Terug naar bibliotheek
Hoge Raad

Verschoningsrecht bij digitale doorzoeking: toetsing en onderbouwingsplicht van de klager

Arrest

ECLI:NL:HR:2024:31412 maart 2024Deze uitspraak is in 5 latere zaken aangehaald

Rechtsgebieden

StrafrechtStrafprocesrecht

Essentie

De Hoge Raad oordeelt dat de beklagrechter de schifting van geheimhouderstukken toereikend mag achten als een klager, die over de eigen administratie beschikt, nalaat te concretiseren welke stukken ten onrechte niet zijn gefilterd. Een algemene stelling is onvoldoende.

Samenvatting feiten

Bij een bedrijf is beslag gelegd op digitale gegevens. Het advocaten- en notarissenkantoor van dit bedrijf (de klaagster) beroept zich op het verschoningsrecht. Onder leiding van de rechter-commissaris vindt een schifting plaats met zoektermen om de geheimhouderstukken te filteren. De klaagster stelt dat deze schifting onvolledig was en dat er nog steeds geheimhouderstukken onder het beslag vallen. De rechtbank verklaart het klaagschrift hiertegen ongegrond, waarna de klaagster in cassatie gaat.

Cassatieberoep door

Het cassatieberoep is ingesteld door de klaagster, een advocaten- en notarissenkantoor.

Rechtsvraag

De centrale vraag is of de rechtbank (als beklagrechter) haar toetsende taak correct heeft uitgevoerd door te oordelen dat het verschoningsrecht voldoende was gewaarborgd, ondanks de klacht dat de door de rechter-commissaris geleide schiftingsprocedure met zoektermen onvolledig was.
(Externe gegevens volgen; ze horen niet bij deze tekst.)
Lemma X1_wrapfront_composes_witness :
  ringbuffer.wrapfront 4 (ringbuffer.wrapfront 4 3 2) 7 =
    ringbuffer.wrapfront 4 3 (2 + 7).
Proof.
  assert (HN : 0 < 4 < size_t_range) by (unfold size_t_range; lia).
  apply (X1_wrapfront_composes 4 3 2 7 HN); lia.
Defined.

(** X2.  Whatever calls a caller makes on a fresh buffer, the object keeps
    [N] slots of storage, both cursors point into storage and the count is
    a [std::size_t]: no call dereferences a cursor outside storage. *)
Theorem X2_cursors_stay_in_storage :
  forall (T : Type) (dflt : T) (N : Z) (s : ringbuffer.ringbuffer T),
    0 < N < size_t_range ->
    reachable T dflt N s ->
    List.length (ringbuffer.buff s) = Z.to_nat N
    /\ 0 <= ringbuffer.writepos s < N
    /\ 0 <= ringbuffer.readpos s < N
    /\ 0 <= ringbuffer.available s < size_t_range.
Proof.
  intros T dflt N s [HN0 HN1] Hreach.
  exact (reachable_well_formed T dflt N HN0 HN1 s Hreach).
Qed.

Lemma X2_cursors_stay_in_storage_witness :
  0 <= ringbuffer.readpos (ringbuffer.mk [5; 0; 0; 0] 1 1 0) < 4.
Proof.
  assert (HN : 0 < 4 < size_t_range) by (unfold size_t_range; lia).
  assert (Hreach : reachable Z 0 4 (ringbuffer.mk [5; 0; 0; 0] 1 1 0)).
  { apply (reach_step Z 0 4 _ Read (ringbuffer.mk [5; 0; 0; 0] 1 0 1));
      [| reflexivity | exact I | reflexivity].
    apply (reach_step Z 0 4 _ (Emplace 5) (ringbuffer.init Z 0 4));
      [apply reach_init | reflexivity | exact I | reflexivity]. }
  apply (X2_cursors_stay_in_storage Z 0 4 _ HN Hreach).
Defined.



(** X4.  As long as the caller uses neither [read (n)] nor [read_all ()],
    after every call the count is at most the capacity and the write cursor
    is the read cursor advanced by the count. *)
Theorem X4_invariant_without_bulk_reads :
  forall (T : Type) (dflt : T) (N : Z) (s : ringbuffer.ringbuffer T),
    0 < N < size_t_range ->
    reachable_by T dflt N (fun o => negb (bulk_reads o)) s ->
    0 <= ringbuffer.available s <= N
    /\ ringbuffer.writepos s =
         ringbuffer.wrapfront N (ringbuffer.readpos s)
                              (ringbuffer.available s).
Proof.
  intros T dflt N s [HN0 HN1] Hreach.
  exact (invariant_without_bulk_reads T dflt N HN0 HN1 s Hreach).
Qed.

Lemma X4_invariant_without_bulk_reads_witness :
  ringbuffer.writepos (ringbuffer.mk [5; 0; 0; 0] 1 1 0) =
    ringbuffer.wrapfront 4
      (ringbuffer.readpos (ringbuffer.mk [5; 0; 0; 0] 1 1 0))
      (ringbuffer.available (ringbuffer.mk [5; 0; 0; 0] 1 1 0)).
Proof.
  assert (HN : 0 < 4 < size_t_range) by (unfold size_t_range; lia).
  assert (Hreach : reachable_by Z 0 4 (fun o => negb (bulk_reads o))
                     (ringbuffer.mk [5; 0; 0; 0] 1 1 0)).
  { apply (reach_step Z 0 4 _ Read (ringbuffer.mk [5; 0; 0; 0] 1 0 1));
      [| reflexivity | exact I | reflexivity].
    apply (reach_step Z 0 4 _ (Emplace 5) (ringbuffer.init Z 0 4));
      [apply reach_init | reflexivity | exact I | reflexivity]. }
  apply (X4_invariant_without_bulk_reads Z 0 4 _ HN Hreach).
Defined.
Definition create_backup_selection (plan_id cluster_arn role_arn : string)
  : M string :=
  let selection_name := "RedshiftClusterSelection" in
  print ("Creating backup selection: " ++ selection_name) ;;
  try_except
    (response <- call "source_backup" "create_backup_selection"
                   {[ "BackupPlanId" := JStr plan_id;
                      "BackupSelection" :=
                        JDict {[ "SelectionName" := JStr selection_name;
                                 "IamRoleArn" := JStr role_arn;
                                 "Resources" := JList [JStr cluster_arn] ]} ]} ;;
     selection_id <- getitem response "SelectionId" ;;
     print ("Backup selection created: " ++ selection_id) ;;
     ret selection_id)
    any
    (fun e =>
       if is_already_exists e then
         print ("Backup selection " ++ selection_name
                ++ " already exists, finding existing selection...") ;;
         selections <- call "source_backup" "list_backup_selections"
                         {[ "BackupPlanId" := JStr plan_id ]} ;;
         entries <- getlist selections "BackupSelectionsList" ;;
         found <- find_existing "SelectionName" "SelectionId"
                    "Using existing backup selection: " selection_name
                    entries ;;
         match found with
         | Some selection_id => ret selection_id
         | None =>
             raise (Std (Exception "Could not find existing backup selection"))
         end
       else
         print ("Error creating backup selection: " ++ message e) ;;
         raise e).

Definition copy_backup_to_target_account (me : self)
    (source_recovery_point_arn target_vault_name : string) : M string :=
  print ("Copying backup to target account vault: " ++ target_vault_name) ;;
  try_except
    (source_vault <- last_but_one (split slash source_recovery_point_arn) ;;
     response <- call "source_backup" "start_copy_job"
                   {[ "RecoveryPointArn" := JStr source_recovery_point_arn;
                      "SourceBackupVaultName" := JStr source_vault;
                      "DestinationBackupVaultArn" :=
                        JStr ("arn:aws:backup:us-east-1:"
                              ++ target_account_id me ++ ":backup-vault:"
                              ++ target_vault_name);
                      "IamRoleArn" :=
                        JStr ("arn:aws:iam::" ++ source_account_id me
                              ++ ":role/AWSBackupServiceRole-RedshiftDemo") ]} ;;
     copy_job_id <- getitem response "CopyJobId" ;;
     print ("Copy job started: " ++ copy_job_id) ;;
     ret copy_job_id)
    any
    (fun e =>
       print ("Error copying backup: " ++ message e) ;;
       raise e).

(** The [for rp in recovery_points: print(...)] loop. *)
Fixpoint print_each (key1 key2 : string) (entries : list item) : M unit :=
  match entries with
  | [] => ret tt
  | entry :: rest =>
      v1 <- field entry key1 ;;
      v2 <- field entry key2 ;;
      print ("  - " ++ v1 ++ " (" ++ v2 ++ ")") ;;
      print_each key1 key2 rest
  end.

Definition list_recovery_points (vault_name : string) : M (list item) :=
  print ("Listing recovery points in vault: " ++ vault_name) ;;
  try_except
    (response <- call "source_backup" "list_recovery_points_by_backup_vault"
                   {[ "BackupVaultName" := JStr vault_name ]} ;;
     let recovery_points := default [] (lists response !! "RecoveryPoints") in
     print ("Found " ++ str_int (Z.of_nat (List.length recovery_points))
            ++ " recovery points") ;;
     print_each "RecoveryPointArn" "Status" recovery_points ;;
     ret recovery_points)
    any
    (fun e =>
       print ("Error listing recovery points: " ++ message e) ;;
       ret []).

End AWSBackupDemo.

(** ** scripts/native_snapshot_demo.py, the target account's side *)

Module RedshiftSnapshotDemo.

Definition list_shared_snapshots (me : self) : M (list item) :=
  print "Listing shared snapshots in target account..." ;;
  try_except
    (response <- call "target_redshift" "describe_cluster_snapshots"
                   {[ "SnapshotType" := JStr "manual";
                      "OwnerAccount" := JStr (source_account_id me) ]} ;;
     let snapshots := default [] (lists response !! "Snapshots") in
     print ("Found " ++ str_int (Z.of_nat (List.length snapshots))
            ++ " shared snapshots") ;;
     AWSBackupDemo.print_each "SnapshotIdentifier" "Status" snapshots ;;
     ret snapshots)
    any
    (fun e =>
       print ("Error listing shared snapshots: " ++ message e) ;;
       ret []).

Fixpoint cleanup_snapshots_loop (snapshot_identifiers : list string)
  : M unit :=
  match snapshot_identifiers with
  | [] => ret tt
  | snapshot_id :: rest =>
      try_except
        (call "source_redshift" "delete_cluster_snapshot"
           {[ "SnapshotIdentifier" := JStr snapshot_id ]} ;;
         print ("Deleted snapshot from source: " ++ snapshot_id))
        any
        (fun _ =>
           try_except
             (call "target_redshift" "delete_cluster_snapshot"
                {[ "SnapshotIdentifier" := JStr snapshot_id ]} ;;
              print ("Deleted snapshot from target: " ++ snapshot_id))
             any
             (fun e =>
                print ("Could not delete snapshot " ++ snapshot_id ++ ": "
                       ++ message e))) ;;
      cleanup_snapshots_loop rest
  end.

Definition cleanup_snapshots (snapshot_identifiers : list string) : M unit :=
  print "Cleaning up snapshots..." ;;
  cleanup_snapshots_loop snapshot_identifiers.

End RedshiftSnapshotDemo.


(** ** Vocabulary of the properties of these methods *)

(** What a run returned or raised, and the state it left. *)
Definition outcome {A} (r : run A) : error + A :=
  match r with Done a _ => inr a | Thrown e _ => inl e end.

Definition after {A} (r : run A) : state :=
  match r with Done _ s => s | Thrown _ s => s end.

(** The answer to the k-th call made from state [s] on. *)
Definition answer (s : state) (k : nat) : error + response :=
  result (service (on s) (k + List.length (calls (done s)))%nat).

(** The calls made from [s] to [s'] are [l], newest first. *)
Definition called (s s' : state) (l : list action) : Prop :=
  calls (done s') = (l ++ calls (done s))%list.

(** The entry has both keys. *)
Definition has_keys (key1 key2 : string) (d : item) : bool :=
  match d !! key1, d !! key2 with
  | Some _, Some _ => true
  | _, _ => false
  end.

(** The entry's [key] is [name]. *)
Definition named (key name : string) (d : item) : bool :=
  match d !! key with
  | Some n => String.eqb n name
  | None => false
  end.

(** The identifier of the first entry of that name, if there is one. *)
Definition existing (name_key id_key name : string) (entries : list item)
  : option string :=
  match List.find (named name_key name) entries with
  | Some d => d !! id_key
  | None => None
  end.

(** The string has no [/]. *)
Definition no_slash (s : string) : bool :=
  forallb (fun c => negb (Ascii.eqb c slash)) (list_ascii_of_string s).

(** The line was printed. *)
Definition printed (line : string) (s : state) : Prop :=
  In (Printed line) (done s).

(** The request to delete a snapshot, as either account gets it. *)
Definition delete_request (client snapshot_id : string) : action :=
  Called client "delete_cluster_snapshot"
    {[ "SnapshotIdentifier" := JStr snapshot_id ]}.

(** The calls to one client among actions. *)
Definition to_client (client : string) (a : action) : bool :=
  match a with
  | Called c _ _ => String.eqb c client
  | _ => false
  end.

(** Every call of the service is answered without an error. *)
Definition obliging (h : host) : Prop :=
  forall n, exists r, result (service h n) = inr r.

(** A host whose service answers every call with the same response, at
    once. *)
Definition host_of (answers : nat -> error + response) : host :=
  {| service := fun n => {| result := answers n; spent := {| dnum := 0; dden := 1 |} |};
     overshoot := fun _ => {| dnum := 0; dden := 1 |};
     dumps := fun _ => "{}" |}.

Definition start (answers : nat -> error + response) : state :=
  {| on := host_of answers; time := 0; done := [] |}.

Definition only (key value : string) : response :=
  {| strings := {[ key := value ]}; lists := ∅ |}.

Definition listing_of (key : string) (entries : list item) : response :=
  {| strings := ∅; lists := {[ key := entries ]} |}.


(** The service refuses the creation because the thing exists, and then
    answers with [found]. *)
Definition exists_already (found : response) (n : nat) : error + response :=
  match n with
  | O => inl (AlreadyExistsException "already exists")
  | _ => inr found
  end.

(** IAM has no such role; the calls that follow are answered. *)
Definition role_missing (n : nat) : error + response :=
  match n with
  | O => inl (NoSuchEntityException "no such role")
  | _ => inr (only "RequestId" "1")
  end.

(** Every call is answered. *)
Definition agreeable (n : nat) : error + response :=
  inr (only "CopyJobId" "copy-1").

Definition plan_entry (name id : string) : item :=
  {[ "BackupPlanName" := name; "BackupPlanId" := id ]}.

Definition listed_plans : list item :=
  [plan_entry "weekly" "plan-1"; plan_entry "daily" "plan-2";
   plan_entry "daily" "plan-3"].
(** * typic.serde.resolver: the annotation resolver and its protocol cache

    A shallow embedding of [src/typic/serde/resolver.py] (class [Resolver]):
    [annotation], [_get_configuration], [_resolve_from_annotation],
    [resolve], [transmute] and [coerce_value], with the resolver's mutable
    state (the protocol cache [__cache], the in-flight set [__stack] and the
    three [lru_cache] memo tables) threaded explicitly.

    Everything the module imports from the rest of the package
    ([typic.checks], [typic.util], [typic.common], the serializer,
    deserializer and constraint factories) is a field of the record [Env]:
    the definitions below are stated for every such environment. *)

From stdpp Require Import base decidable option list strings.
From Stdlib Require Import Ascii Lia.

#[local] Set Warnings "-register-all".


(** ** Python dictionaries

    A [dict] keeps its keys unique and in insertion order; assigning to an
    existing key keeps the key's position. *)

Section PyDict.
Context {K V : Type} `{EqDecision K}.

Definition dict : Type := list (K * V).

Fixpoint dget (k : K) (d : dict) : option V :=
  match d with
  | [] => None
  | (k', v) :: d' => if decide (k = k') then Some v else dget k d'
  end.

Fixpoint dset (k : K) (v : V) (d : dict) : dict :=
  match d with
  | [] => [(k, v)]
  | (k', v') :: d' =>
      if decide (k = k') then (k, v) :: d' else (k', v') :: dset k v d'
  end.

(** [d.update(other)] *)
Definition dupdate (d other : dict) : dict :=
  fold_left (fun acc kv => dset kv.1 kv.2 acc) other d.

(** A dict display or comprehension: the items are assigned left to right. *)
Definition dict_of (items : list (K * V)) : dict := dupdate [] items.

Definition dkeys (d : dict) : list K := map fst d.

Definition dmem (k : K) (d : dict) : bool := bool_decide (is_Some (dget k d)).
(* ===== verification/_CoqProject ===== *)
-Q . S2P
Prelude.v
GoStrings.v
Semver.v
K8s.v
WorkQueue.v
Types.v
CassandraVersion.v
RateLimit.v
VersionJSON.v
Internal.v
Conversion.v
Defaults.v
Cluster.v
Fixtures.v
Handlers.v
PilotController.v
PilotHooks.v
GenericPilot.v
GenericPilotFacts.v
PilotConcurrent.v
PilotScheduler.v
PilotRuntime.v
CassUtil.v
CassResources.v
CassControl.v
CassFacts.v
CassSync.v
ESPilot.v
Nodetool.v
CassPilot.v
ESUtil.v
Validation.v
ESResources.v
ValidationFacts.v
ESResourcesFacts.v
ESScale.v
ESUpdateVersion.v
ESControl.v
ESControlFacts.v
ESSync.v
ESController.v
PilotLabels.v
Memory.v
DeepCopy.v
NavigatorDeepCopy.v
Registry.v
Listers.v
PilotFlags.v
PilotLaunch.v
RestClient.v
Scheme.v
APIRoutes.v
APIStore.v
APIServer.v
FakeClient.v
Informers.v
ClientSets.v
Wiring.v
LeaderElection.v
APIStart.v
ControllerApp.v
ControllerCommand.v
APIStorage.v
StorageCodecs.v
PilotWiring.v
PilotAccess.v
(* ===== verification/Prelude.v ===== *)
(** * Navigator: a verification development

    Navigator runs database clusters on Kubernetes.  Three controllers
    (pkg/controllers) watch objects through informer caches and write to the
    API server until the cluster looks as specified: one for
    ElasticsearchCluster, one for CassandraCluster, one for the Pilot of each
    pod.  An API server (pkg/apis, pkg/registry) converts, defaults and
    validates the resources.  A pilot process (pkg/pilot) runs beside every
    database node, starts it and reports its state.  All of them talk to the API
    server through generated clients (pkg/client).  This development models
    the controllers, the API machinery, the clients and the pilots, and proves what makes
    them correct, alone and where they meet.

    ** How the code is modelled

    A Go function that can only fail by returning an error gives [Res A]
    (an error or a value) or [option Err]; one that can also panic, by
    dereferencing a nil pointer or by a failed type assertion, gives
    [outcome A]; one that calls the API server or records events is a
    [GoM World A], which passes the [World] along.  The world holds the log of
    all API calls and events in order, and the pod cache, which one controller
    writes to.  The API server is not part of the repository: its answer to a
    call is the field [Clientset] of [State], an arbitrary function of the log
    and the call, so every theorem about the controllers covers every pattern
    of failures.  The informer caches are the [Lister]s of [State]; the class
    [LawfulLister] states what the code relies on (an object found under a key
    has that key, a list holds the matching objects once), and [cacheLister]
    of Cluster.v is an implementation that has it.  int32 arithmetic wraps
    (int32_add and friends), maps that may be nil are options of gmap, and the
    unspecified order of Go's range over a map is the class [MapRange].

    Theorems about effects are stated with [triple m Q] (Cluster.v): from
    every world, [m] only appends to the log and [Q] holds of its result and
    of the API calls it made.

    The pilots have more state than the controllers: [GoM] then passes a pair
    of the pilot's fields and an environment that the hooks, the process and
    the database API may change ([PW] and [Env] of GenericPilot).  Objects that
    must not be shared live in an explicit memory of cells (Memory).

    ** The files

    - Prelude: integers, outcomes, the monad, errors, tactics.
    - GoStrings: the functions of strings and strconv that the code uses,
      with the lemmas that they invert each other.
    - Semver: vendor/github.com/coreos/go-semver (Elasticsearch versions);
      CassandraVersion: pkg/api/version and vendor/github.com/hashicorp/go-version
      (Cassandra versions and the supported range); VersionJSON: their JSON
      forms.
    - K8s: the parts of the Kubernetes API types in use, owner references,
      label selectors.
    - Types, Internal: pkg/apis/navigator/v1alpha1/types.go and helpers.go,
      pkg/apis/navigator/types.go.
    - Conversion, Defaults, Validation, ValidationFacts: the conversion,
      defaulting and validation of pkg/apis/navigator.
    - Memory, DeepCopy, NavigatorDeepCopy: zz_generated.deepcopy.go of v1alpha1
      and of the internal types, over a memory in which every pointer, slice and
      map of an object is a cell, the inf.Dec of a quantity included.
    - Registry: pkg/registry/navigator/*/strategy.go under the create and update
      paths of the vendored API server, and plugin/pkg/admission.
    - WorkQueue: vendor/k8s.io/client-go/util/workqueue and
      processNextWorkItem, as a transition system of any number of workers;
      RateLimit: the rate limiters of the queues and of the clients over the
      token bucket of vendor/github.com/juju/ratelimit.
    - Cluster: pkg/controllers/executor.go's State, the world, traces, listers.
    - Listers: the indexed store of vendor/k8s.io/client-go/tools/cache and the
      generated listers of pkg/client/listers, which implement [cacheLister].
    - Fixtures: concrete clusters and caches at which theorems are evaluated.
    - Handlers: pkg/controllers/util.go, util_api.go and the event handlers of
      the two cluster controllers; PilotController:
      pkg/controllers/pilotcontroller.
    - CassUtil, CassResources, CassControl: pkg/controllers/cassandra with its
      sub-packages; CassFacts and CassSync: their theorems.
    - ESUtil, ESResources, ESScale, ESUpdateVersion, ESControl:
      pkg/controllers/elasticsearch with its sub-packages; ESResourcesFacts,
      ESControlFacts, ESSync: their theorems; ESController: elasticsearch.go;
      PilotLabels: the pilots the actions select.
    - PilotHooks: pkg/pilot/genericpilot/hook and probe; GenericPilot and
      GenericPilotFacts: genericpilot.go, controller.go and processmanager;
      PilotConcurrent: their sync, shutdown and process as concurrent threads;
      PilotScheduler: controller/scheduler; PilotRuntime: the other files of
      pkg/pilot/genericpilot/controller.
    - ESPilot: pkg/pilot/elasticsearch/v5; Nodetool: pkg/cassandra/nodetool;
      CassPilot: pkg/pilot/cassandra/v3.
    - PilotFlags: vendor/github.com/spf13/pflag and the reader of encoding/csv
      under it; PilotLaunch: the options.go files of the pilots, healthz.go and
      cmd/pilot-*, against the containers that the controllers write.
    - RestClient: the typed clients of pkg/client/clientset over the requests of
      vendor/k8s.io/client-go/rest; FakeClient: their fakes over the object
      tracker of client-go/testing; Informers: pkg/client/informers;
      ClientSets: clientset.go of both versions and the internal factory;
      Scheme: what register.go, install.go and the scheme packages register.
    - APIRoutes: the storages of pkg/apiserver and the routes the installer of
      vendor/k8s.io/apiserver makes of them, the reading of a request and the
      choice of its route; APIStore: the update path from the handler through
      the registry's store to the etcd transaction; APIServer: the storages of
      pkg/registry/navigator/*/etcd.go behind one class, served to the clients;
      APIStorage: get, list, create and delete of the registry's store over etcd,
      with the selection functions of strategy.go; StorageCodecs: the codec of
      the store, with which its theorems hold of the three resources.
    - Wiring: the constructors, Run and worker of the controllers,
      pkg/controllers/register.go and the start of the controllers.
    - LeaderElection: the elector of vendor/k8s.io/client-go/tools/leaderelection
      with the configurations of cmd/controller/app and of
      pkg/pilot/genericpilot/leaderelection, as a timed transition system.
    - APIStart: cmd/apiserver and pkg/apiserver/admission; ControllerApp:
      cmd/controller/app; ControllerCommand: the flags, the command and main of
      cmd/controller and the signal handler.
    - PilotWiring: the constructors and Run of the pilots; PilotAccess: every
      request a pilot sends against the role that the controllers create.

    Definitions have the names of the code where they can; a method [m] of a
    type [T] is [T_m] or, where two packages share a name, the file tells them
    apart (ESControl.Sync and CassControl.Sync).

    ** What is proved

    - Safety of the actions.  Scaling an Elasticsearch pool down is written
      only when every pilot to be removed reports no documents; a version
      update releases one replica at a time and only while the cluster is
      healthy; a Cassandra pool grows by one replica when all are ready; sets
      are deleted only when the cluster controls them and no pool needs them.
    - Order and number of the API calls of each Sync, of the controllers' sync
      and of the pilot controller; silence when nothing is to be done or the
      cluster is paused.
    - Progress.  Every write of a set brings the cluster nearer to its
      specification, a finished version update is recorded, the queue drains.
    - The queue: one worker per key, no request lost, FIFO bookkeeping as the
      comment on the Go type states it; retries back off.
    - The caches: the indexed store and the generated listers refine the map
      that the controllers are proved against; deep copies are independent;
      informers are shared, run once and list their own resource.
    - Clients and server: the requests of the typed clients reach the handlers
      of their actions, within the rate of their configuration; a successful status update was written over the revision
      its sender had read, under any interleaving with other writers; get, create
      and delete of the store and the fake clients refine a map; lists are exact;
      the versioned object that is stored for a create is the one sent, with its
      defaults, and is read back as such.
    - Wiring: every change of a watched object leaves its cluster pending, in
      the queue of its controller and nowhere else; workers end with an empty
      queue after a shutdown; no controller waits for an informer that is not
      started; informers watch the namespace of the options; a server in a
      cluster admits no create in a namespace that is being terminated.
    - Leader election: at most one process leads, under any interleaving of
      attempts, failures, crashes and restarts and any difference of the clocks,
      and the durations in use leave room for attempts of a second and a third;
      the controllers panic exactly on flags whose durations the elector refuses.
    - The generated resources: selectors, labels, owner references, volumes and
      mounts fit together, the configuration asks for a majority, and the
      arguments of the containers give the pilots valid options.
    - Registration: no scheme panics at start-up, and each knows its kinds in the
      versions it serves.
    - Access: every request of a pilot is permitted by the role of its pods.
    - The API: conversion (of all but the TypeMeta) and JSON round trips of versions, defaulting is complete and idempotent,
      validation accepts exactly the declaratively valid objects and updates,
      the two endpoints keep specification and status apart, and end to end an
      accepted cluster is configured without split brain.
    - The pilots: an invariant of the life of the process and its hooks over
      all interleavings of the steps of a sync, the shutdown and the process; hooks refine a counter that
      resumes where a phase failed; what a sync reports; which pilots are
      synced and when they are synced again; document counts are never stale;
      the status of Cassandra nodes and the readiness derived from it.
    - Error paths and defects: where the code does not do what it means to, the
      behaviour is stated and proved (probes that ask the wrong port, pilots
      that no action finds, a process started behind a shutdown, plugins that are
      split, an exit status that is dropped, a timer that is
      cancelled, a label update that is not retried, a quorum that is not
      updated, a condition that is not added, an overflow in the count of
      masters, a stalled update, events that reach no queue, status routes that
      lead to list handlers).

    ** Bounds and fuel

    [matchSegments] of CassandraVersion walks a version string and is started
    with its length, and each step consumes a character, so it never runs out.
    [parseArgs] of PilotFlags is started with the number of arguments, which is
    enough (flag_parsing_terminates).  [RootControllerRef] follows owner
    references, which may form a cycle on which the Go function does not
    return either (root_of_cycle_diverges); for the chain pilot, pod, set,
    cluster three steps are enough (root_of_pilot_is_cluster), and the pilots
    that call it are proved correct for every fuel, [None] standing for a call
    that does not return.  [GuaranteedUpdate] of APIStore retries whenever
    another writer was faster; it is started with three rounds more than there
    are writes of others, which is enough (GuaranteedUpdate_terminates); two more
    are enough for [etcd_Delete] of APIStorage (conditionalDelete_terminates).  The [worker] of Wiring needs one round more than there are queued keys
    (worker_drains_on_shutdown).  [bucketLoop] of RateLimit tries fewer than 400
    quanta for any rate (NewBucketWithRate_spec).

    The leader election has no fuel: a trace of any length is run.  Its clocks run
    at the same rate, an attempt takes at most [maxAttempt], timers fire in time,
    and nobody but the electors writes the lock.

    The sync and the stop of the generic pilot are programs of single steps in
    PilotConcurrent, interleaved with each other, with the exit of the process,
    changes of leadership and of the environment: sync holds a lock that stop does
    not take.  A Transition, which holds the lock of the hooks, is one step, at most
    one sync is under way (there is one worker), and memory is sequentially
    consistent.

    ** Not modelled

    The generic API server behind its options, the request decoding of the handlers
    other than update, paged lists, finalizers and graceful deletion, watch streams and the reflectors that fill the caches from them, the decoding
    of answers by the clients, the JSON text of objects (but for the versions in
    it), the answers to discovery, log output and metrics.
    Floating point numbers are exact rationals but for the product that
    NewLeaderElector compares, which is rounded as a float64.  In the pilots' life cycle leadership is a
    flag that may change at any time.  Event text is kept as format and
    arguments.  ValidateObjectMeta of apimachinery, the metadata checks of the
    API server, the codec factories, the kubelet, the operating system, the Elasticsearch and
    Jolokia endpoints, time.ParseDuration and the RBAC authorizer are parameters.

    ** Plan

    What is left is the generic API server: watches, paged lists, finalizers and
    the decoding of requests, vendored code that the repository only configures. *)

From stdpp Require Export base gmap sets list strings pretty.
From Stdlib Require Export ZArith Lia.
From Stdlib Require Import Ascii.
Meer specifiek, mocht de rechtbank de klacht afwijzen omdat deze onvoldoende was geconcretiseerd door de klaagster?

Uitspraak Hoge Raad

De Hoge Raad verwerpt het beroep. Het oordeel van de rechtbank dat het verschoningsrecht voldoende is gewaarborgd, is niet onjuist en toereikend gemotiveerd. De Hoge Raad benadrukt dat de rechtbank van de klaagster mocht verlangen haar stelling te concretiseren met voorbeelden, zeker omdat de klaagster over haar volledige administratie beschikte. Een algemene bewering dat de filtering onvolledig was, is zonder nadere onderbouwing onvoldoende om de gevolgde procedure als onzorgvuldig aan te merken.

Rechtsregel

De beklagrechter beoordeelt op basis van het dossier en het onderzoek ter zitting of bij de schifting onder leiding van de rechter-commissaris het verschoningsrecht van een klager voldoende is gewaarborgd. Als er een redelijk vermoeden bestaat dat na de schifting nog geheimhouderstukken onder het beslag vallen, kan de beklagrechter een nader onderzoek en schifting door de rechter-commissaris bevelen. Impliciet hieruit volgt de plicht voor de klager om zijn stellingen hieromtrent voldoende te concretiseren.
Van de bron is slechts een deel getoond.